▸ INSTRUCTIONS FOR THE TASK
When you respond, write out each entry exactly as it stands.

Saved data entries
————————
(** Both overloads of [put]. *)
Definition wal_put (lsn : lsn_t) (rec : RecordT) : M WALTracker unit :=
  w ← get;
  pos ← lift (ring_pos w (Counter lsn));
  match rec with
  | Rec rec =>
      let w := if zlen (records_ w) <=? pos
               then set_records (zresize (records_ w) (pos + 1) (mk_marked (GetServer w) [])) w
               else w in
      _ ← put w;
      _ ← lift (record_at w pos);
      m ← lift (marked_Pack (Server lsn) rec);
      put (set_records (zset (records_ w) pos m) w)
  | PackedRec rec =>
      if negb ((0 <=? pos) && (pos <=? zlen (records_ w))) then fail AssertFail
      else if pos =? zlen (records_ w) then
        put (set_records (records_ w ++ [mk_marked (Server lsn) rec]) w)
      else put (set_records (zset (records_ w) pos (mk_marked (Server lsn) rec)) w)
  end.

Definition Set_ (rec : WALRecord) (lsn : lsn_t) (ignoreServer : bool) : M WALTracker bool :=
  w ← get;
  a ← lift (available lsn ignoreServer w);
  if negb a then mret false
  else
    _ ← (if Counter lsn =? Counter (lastLsn_ w) then put (set_last lsn w) else mret tt);
    _ ← wal_put lsn (Rec rec);
    mret true.

(** The value that is stored for a record: its LSN and its bytes. *)
Definition storage_value (lsn : lsn_t) (r : MarkedPackedWALRecord) : bytes :=
  le_bytes 8 (u64 (lsn_to_int64 lsn)) ++ m_packed r.

Definition writeToStorage (lsn : lsn_t) : M WALTracker unit :=
  w ← get;
  match storage_ w with
  | None => mret tt
  | Some st =>
      pos ← lift (ring_pos w (Counter lsn));
      r ← lift (record_at w pos);
      put (set_storage (Some (<[u32 pos := storage_value lsn r]> st)) w)
  end.

(** [numeric_limits<int64_t>::max()] *)
Definition kMaxInt64 : Z := 2 ^ 63 - 1.

Definition initPositions (sz minLSN maxLSN : Z) : M WALTracker unit :=
  let counter := maxLSN + 1 in
  w ← get;
  l ← lift (SetCounter counter (lsnCounter_ w));
  _ ← modify (set_counter l);
  w ← get;
  last ← lift (lsn_make maxLSN (GetServer w));
  _ ← modify (set_last last);
  _ ← modify (set_size sz);
  _ ← modify (set_records (zresize [] (Z.min counter sz) (mk_marked (GetServer w) [])));
  modify (set_offset (if (minLSN =? kMaxInt64) || (sz =? 0) then 0
                      else if sz + minLSN <? counter then Z.rem counter sz
                      else Z.rem minLSN sz)).

(** The loop of [Resize] over the old records, [n] left from [lsn]. *)
Fixpoint resize_loop (n : nat) (lsn oldSz : Z) (oldRecords : list MarkedPackedWALRecord) :
    M WALTracker unit :=
  match n with
  | O => mret tt
  | S n =>
      r ← lift (if oldSz =? 0 then Fail Undefined
                else of_option Undefined (znth oldRecords (Z.rem lsn oldSz)));
      rec ← lift (unpack (m_packed r));
      l ← lift (lsn_make lsn (m_server r));
      _ ← Set_ rec l true;
      resize_loop n (lsn + 1) oldSz oldRecords
  end.

Definition Resize (sz : Z) : M WALTracker bool :=
  w ← get;
  let oldSz := Capacity w in
  if sz =? oldSz then mret false
  else
    let filledSize := size w in
    let maxLSN := if filledSize =? 0 then -1 else Counter (lsnCounter_ w) - 1 in
    let minLSN := if filledSize =? 0 then kMaxInt64
                  else maxLSN - ((if filledSize <? sz then filledSize else sz) - 1) in
    let oldRecords := records_ w in
    _ ← modify (set_records []);
    _ ← initPositions sz minLSN maxLSN;
    _ ← resize_loop (Z.to_nat (maxLSN - minLSN + 1)) minLSN oldSz oldRecords;
    mret true.

(** [Reset]: the records of the storage are removed too. *)
Definition wal_Reset : M WALTracker unit :=
  w ← get;
  l ← lift (lsn_make 0 (Server (lsnCounter_ w)));
  put (mk_wal [] l lsn_empty (walSize_ w) 0 ((fun _ => ∅) <$> storage_ w)).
————————
▸ TASK OUTPUT
(** Both overloads of [put]. *)
Definition wal_put (lsn : lsn_t) (rec : RecordT) : M WALTracker unit :=
  w ← get;
  pos ← lift (ring_pos w (Counter lsn));
  match rec with
  | Rec rec =>
      let w := if zlen (records_ w) <=? pos
               then set_records (zresize (records_ w) (pos + 1) (mk_marked (GetServer w) [])) w
               else w in
      _ ← put w;
      _ ← lift (record_at w pos);
      m ← lift (marked_Pack (Server lsn) rec);
      put (set_records (zset (records_ w) pos m) w)
  | PackedRec rec =>
      if negb ((0 <=? pos) && (pos <=? zlen (records_ w))) then fail AssertFail
      else if pos =? zlen (records_ w) then
        put (set_records (records_ w ++ [mk_marked (Server lsn) rec]) w)
      else put (set_records (zset (records_ w) pos (mk_marked (Server lsn) rec)) w)
  end.

Definition Set_ (rec : WALRecord) (lsn : lsn_t) (ignoreServer : bool) : M WALTracker bool :=
  w ← get;
  a ← lift (available lsn ignoreServer w);
  if negb a then mret false
  else
    _ ← (if Counter lsn =? Counter (lastLsn_ w) then put (set_last lsn w) else mret tt);
    _ ← wal_put lsn (Rec rec);
    mret true.

(** The value that is stored for a record: its LSN and its bytes. *)
Definition storage_value (lsn : lsn_t) (r : MarkedPackedWALRecord) : bytes :=
  le_bytes 8 (u64 (lsn_to_int64 lsn)) ++ m_packed r.

Definition writeToStorage (lsn : lsn_t) : M WALTracker unit :=
  w ← get;
  match storage_ w with
  | None => mret tt
  | Some st =>
      pos ← lift (ring_pos w (Counter lsn));
      r ← lift (record_at w pos);
      put (set_storage (Some (<[u32 pos := storage_value lsn r]> st)) w)
  end.

(** [numeric_limits<int64_t>::max()] *)
Definition kMaxInt64 : Z := 2 ^ 63 - 1.

Definition initPositions (sz minLSN maxLSN : Z) : M WALTracker unit :=
  let counter := maxLSN + 1 in
  w ← get;
  l ← lift (SetCounter counter (lsnCounter_ w));
  _ ← modify (set_counter l);
  w ← get;
  last ← lift (lsn_make maxLSN (GetServer w));
  _ ← modify (set_last last);
  _ ← modify (set_size sz);
  _ ← modify (set_records (zresize [] (Z.min counter sz) (mk_marked (GetServer w) [])));
  modify (set_offset (if (minLSN =? kMaxInt64) || (sz =? 0) then 0
                      else if sz + minLSN <? counter then Z.rem counter sz
                      else Z.rem minLSN sz)).

(** The loop of [Resize] over the old records, [n] left from [lsn]. *)
Fixpoint resize_loop (n : nat) (lsn oldSz : Z) (oldRecords : list MarkedPackedWALRecord) :
    M WALTracker unit :=
  match n with
  | O => mret tt
  | S n =>
      r ← lift (if oldSz =? 0 then Fail Undefined
                else of_option Undefined (znth oldRecords (Z.rem lsn oldSz)));
      rec ← lift (unpack (m_packed r));
      l ← lift (lsn_make lsn (m_server r));
      _ ← Set_ rec l true;
      resize_loop n (lsn + 1) oldSz oldRecords
  end.

Definition Resize (sz : Z) : M WALTracker bool :=
  w ← get;
  let oldSz := Capacity w in
  if sz =? oldSz then mret false
  else
    let filledSize := size w in
    let maxLSN := if filledSize =? 0 then -1 else Counter (lsnCounter_ w) - 1 in
    let minLSN := if filledSize =? 0 then kMaxInt64
                  else maxLSN - ((if filledSize <? sz then filledSize else sz) - 1) in
    let oldRecords := records_ w in
    _ ← modify (set_records []);
    _ ← initPositions sz minLSN maxLSN;
    _ ← resize_loop (Z.to_nat (maxLSN - minLSN + 1)) minLSN oldSz oldRecords;
    mret true.

(** [Reset]: the records of the storage are removed too. *)
Definition wal_Reset : M WALTracker unit :=
  w ← get;
  l ← lift (lsn_make 0 (Server (lsnCounter_ w)));
  put (mk_wal [] l lsn_empty (walSize_ w) 0 ((fun _ => ∅) <$> storage_ w)).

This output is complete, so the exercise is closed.